Carpe diem

Voguant désemparée en rêves erratiques,
Mon âme est déchirée au sortir de l’été,
Et déjà se profile l’hiver catatonique,
M’étreignant lentement d’une froide morosité.

Et inlassablement me viennent en mémoire,
Les mots que j’ai couchés sur le papier glacé
D’un livre de chevet, compagnon de mes soirs,
Le confident muet de mes amours passés.

Je savoure ces moments de pure félicité,
Merveilleux désespoirs et délicieux tourments,
Où le temps, suspendu toute une éternité,
Inflige à ma folie le plus doux châtiment.

Comme un mauvais présage, et dans le même instant,
Alors que ma passion caresse des cimes augustes,
S’envolent sous mes yeux et mes bras impuissants
Deux âmes innocentes frappées d’un sort injuste.

La terrible évidence, dans toute son horreur,
En me broyant le cœur, me laisse atterré :
Pouvons-nous gaspiller ainsi notre bonheur
Qui peut à tout moment nous être retiré ?

Comme un bourgeois repu, rassasié, écœuré,
Désemparé devant des ventres affamés,
Confusément honteux, je pleure désespéré
Sur tous les malheureux que l’on ne sait aimer.

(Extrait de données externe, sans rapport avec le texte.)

(** HandleShopeeWebhook handles incoming Shopee webhooks *)
Definition HandleShopeeWebhook (h : WebhookHandler) (req : Request)
    : Outcome :=
  let log := [(Info, "Shopee webhook received")] in
  (* Read body *)
  match Body req with
  | None =>
      mkOutcome (log ++ [(Error, "Failed to read webhook body")])
        StatusBadRequest [("error", "failed to read body")] []
  | Some body =>
      let log := log ++ [(Info, "Shopee webhook body received")] in
      (* Check for push_verification_code (Shopee test push) *)
      let testPush := unmarshal_testPush body in
      if bool_decide (is_Some testPush ∧ default "" testPush ≠ "")
      then
        mkOutcome (log ++ [(Info, "Shopee test push received")])
          StatusOK
          [("push_verification_code", default "" testPush)] []
      else
        (* Verify signature if key is configured *)
        let log :=
          if decide (shopeeKey h ≠ "") then
            let signature := GetHeader "Authorization" req in
            let log := log ++ [(Info, "Shopee signature check")] in
            if bool_decide (signature ≠ "")
               && negb (verifyShopeeSignature h body signature)
            then log ++ [(Warn, "Invalid Shopee webhook signature")]
                 (* Don't reject - just log warning for now *)
            else log
          else log in
        (* Parse event *)
        match unmarshal_shopeeEvent body with
        | None =>
            (* Still return 200 to acknowledge receipt *)
            mkOutcome
              (log ++ [(Error, "Failed to parse Shopee webhook")])
              StatusOK
              [("status", "received"); ("warning", "parse error")] []
        | Some event =>
            let log :=
              log ++ [(Info, "Received Shopee webhook event")] in
            (* Process order event *)
            let go :=
              if decide (ShopeeEvent.Data_OrderSN event ≠ "")
              then [HandleShopeeOrderEvent (ShopeeEvent.ShopID event)
                      (ShopeeEvent.Data_OrderSN event)
                      (ShopeeEvent.Data_Status event)]
              else [] in
            mkOutcome log StatusOK [("status", "received")] go
        end
  end.

Definition verifyTikTokSignature (h : WebhookHandler) (body : string)
    (signature : string) : bool :=
  if decide (signature = "") then false
  else
    let mac := hmac.New (tiktokSecret h) in
    let mac := hmac.Write body mac in
    let expected := hex.EncodeToString (hmac.Sum "" mac) in
    hmac.Equal expected signature.

(** HandleTikTokWebhook handles incoming TikTok webhooks *)
Definition HandleTikTokWebhook (h : WebhookHandler) (req : Request)
    : Outcome :=
  (* Read body *)
  match Body req with
  | None =>
      mkOutcome [(Error, "Failed to read webhook body")]
        StatusBadRequest [("error", "failed to read body")] []
  | Some body =>
      (* Verify signature if secret is configured *)
      if bool_decide (tiktokSecret h ≠ "")
         && negb (verifyTikTokSignature h body
                    (GetHeader "X-Tts-Signature" req))
      then
        mkOutcome [(Warn, "Invalid TikTok webhook signature")]
          StatusUnauthorized [("error", "invalid signature")] []
      else
        (* Parse event *)
        match unmarshal_tiktokEvent body with
        | None =>
            mkOutcome [(Error, "Failed to parse TikTok webhook")]
              StatusBadRequest [("error", "invalid payload")] []
        | Some event =>
            (* Process order event *)
            let go :=
              if bool_decide
                   (TikTokEvent.Type_ event = "ORDER_STATUS_CHANGE"
                    ∧ TikTokEvent.Data_OrderID event ≠ "")
              then [HandleTikTokOrderEvent (TikTokEvent.ShopID event)
                      (TikTokEvent.Data_OrderID event)
                      (TikTokEvent.Data_OrderStatus event)]
              else [] in
            mkOutcome [(Info, "Received TikTok webhook")]
              StatusOK [("status", "received")] go
        end
  end.

End Handlers.

(** The signature a webhook is expected to carry: the hex-encoded
    HMAC-SHA256 of the raw body under the platform secret. *)
Definition expected_signature (secret body : string) : string :=
  hex.EncodeToString (hmac.mac secret body).

(** A request is rejected: the response is not a 2xx and no order event
    is handed on. *)
Definition rejected (o : Outcome) : Prop :=
  ¬ (200 ≤ status o < 300) ∧ started o = [].


(** What signature verification asks of a handler: whenever the
    platform secret is configured and the signature header of a request
    is not the expected signature of its body, the request is
    rejected. *)
Definition verifies (handle : WebhookHandler → Request → Outcome)
    (secret : WebhookHandler → string) (header : string) : Prop :=
  ∀ h req body,
    Body req = Some body →
    secret h ≠ "" →
    GetHeader header req ≠ expected_signature (secret h) body →
    rejected (handle h req).

End handlers.

(** ** A reader for JSON bodies

    Enough of [encoding/json] to decode the webhook bodies used in the
    examples: objects, arrays, strings with the single-character escapes,
    integers, [true], [false], [null].  Numbers with a fraction or an
    exponent and [\u] escapes are not read (the reader answers [None]). *)

Module json.

#[local] Set Warnings "-register-all".

Inductive value : Type :=
  | Null
  | Bool (b : bool)
  | Number (z : Z)
  | Str (s : string)
  | Array (l : list value)
  | Object (l : list (string * value)).

(** The double quote. *)
Definition quote : ascii := "034"%char.

Definition is_space (c : ascii) : bool :=
  bool_decide (c = " "%char ∨ c = "009"%char ∨ c = "010"%char
               ∨ c = "013"%char).

Fixpoint skip_space (s : string) : string :=
  match s with
  | String c rest => if is_space c then skip_space rest else s
  | EmptyString => s
  end.

Definition unescape (c : ascii) : option ascii :=
  if decide (c = quote ∨ c = "\"%char ∨ c = "/"%char) then Some c
  else if decide (c = "b"%char) then Some "008"%char
  else if decide (c = "f"%char) then Some "012"%char
  else if decide (c = "n"%char) then Some "010"%char
  else if decide (c = "r"%char) then Some "013"%char
  else if decide (c = "t"%char) then Some "009"%char
  else None.

(** The rest of a string literal, after its opening quote. *)
Fixpoint string_body (s : string) : option (string * string) :=
  match s with
  | EmptyString => None
  | String c rest =>
      if decide (c = quote) then Some (EmptyString, rest)
      else if decide (c = "\"%char) then
        match rest with
        | String e rest' =>
            c' ← unescape e;
            '(x, r) ← string_body rest';
            Some (String c' x, r)
        | EmptyString => None
        end
      else if bool_decide (N_of_ascii c < 32)%N then None
      else '(x, r) ← string_body rest; Some (String c x, r)
  end.

Definition digit_of (c : ascii) : option Z :=
  let n := Z.of_N (N_of_ascii c) in
  if bool_decide (48 ≤ n ≤ 57) then Some (n - 48) else None.

Fixpoint digits (s : string) (acc : Z) : Z * string :=
  match s with
  | String c rest =>
      match digit_of c with
      | Some d => digits rest (10 * acc + d)
      | None => (acc, s)
      end
  | EmptyString => (acc, s)
  end.

Definition natural (s : string) : option (Z * string) :=
  match s with
  | String c _ =>
      if bool_decide (is_Some (digit_of c)) then
        let '(n, r) := digits s 0 in
        match r with
        | String d _ =>
            if decide (d = "."%char ∨ d = "e"%char ∨ d = "E"%char)
            then None else Some (n, r)
        | EmptyString => Some (n, r)
        end
      else None
  | EmptyString => None
  end.

Definition literal (word : string) (v : value) (s : string)
    : option (value * string) :=
  if String.prefix word s
  then Some (v, String.substring (String.length word)
                  (String.length s - String.length word) s)
  else None.

Fixpoint parse (fuel : nat) (s : string) : option (value * string) :=
  match fuel with
  | O => None
  | S f =>
      match skip_space s with
      | EmptyString => None
      | String c rest =>
          if decide (c = "{"%char) then
            match skip_space rest with
            | String "}" r => Some (Object [], r)
            | _ => '(l, r) ← members f rest; Some (Object l, r)
            end
          else if decide (c = "["%char) then
            match skip_space rest with
            | String "]" r => Some (Array [], r)
            | _ => '(l, r) ← elements f rest; Some (Array l, r)
            end
          else if decide (c = quote) then
            '(x, r) ← string_body rest; Some (Str x, r)
          else if decide (c = "-"%char) then
            '(n, r) ← natural rest; Some (Number (- n), r)
          else if decide (c = "t"%char) then literal "true" (Bool true) (String c rest)
          else if decide (c = "f"%char) then literal "false" (Bool false) (String c rest)
          else if decide (c = "n"%char) then literal "null" Null (String c rest)
          else '(n, r) ← natural (String c rest); Some (Number n, r)
      end
  end
with members (fuel : nat) (s : string)
    : option (list (string * value) * string) :=
  match fuel with
  | O => None
  | S f =>
      match skip_space s with
      | String "034" rest =>
          '(k, r) ← string_body rest;
          match skip_space r with
          | String ":" r =>
              '(v, r) ← parse f r;
              match skip_space r with
              | String "," r =>
                  '(l, r) ← members f r; Some ((k, v) :: l, r)
              | String "}" r => Some ([(k, v)], r)
              | _ => None
              end
          | _ => None
          end
      | _ => None
      end
  end
with elements (fuel : nat) (s : string)
    : option (list value * string) :=
  match fuel with
  | O => None
  | S f =>
      '(v, r) ← parse f s;
      match skip_space r with
      | String "," r => '(l, r) ← elements f r; Some (v :: l, r)
      | String "]" r => Some ([v], r)
      | _ => None
      end
  end.

(** A whole document: one value and nothing but space after it. *)
Definition document (data : string) : option value :=
  '(v, r) ← parse (S (String.length data)) data;
  if decide (skip_space r = "") then Some v else None.

Definition lower (c : ascii) : ascii :=
  let n := N_of_ascii c in
  if bool_decide (65 ≤ n ≤ 90)%N then ascii_of_N (n + 32) else c.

Sommes nous si puissants pour pouvoir refuser
Le merveilleux présent que jette le hasard,
En emmêlant nos routes, dans nos bras médusés,
Lui qui, par habitude, est trop souvent avare ?

Et quand enfin Vénus, dans ses folles largesses,
Daigne étendre son voile sur nos âmes éplorées,
Et généreusement nous couvrir d’allégresse,
Doit-on la mépriser ou bien pire l’ignorer ?

Mon amour est la rose, qui fleurit en décembre,
Qui se moque du froid et se rit de la glace,
Il enferme en son sein, comme dans un morceau d’ambre,
Mes pensées enflammées, la fleur de mes audaces.

Et cette efflorescence, un temps inespérée,
Farouche sentinelle en plein cœur de l’hiver,
Veille assurément l’éveil prématuré,
Sous le froid manteau blanc, des premières primevères.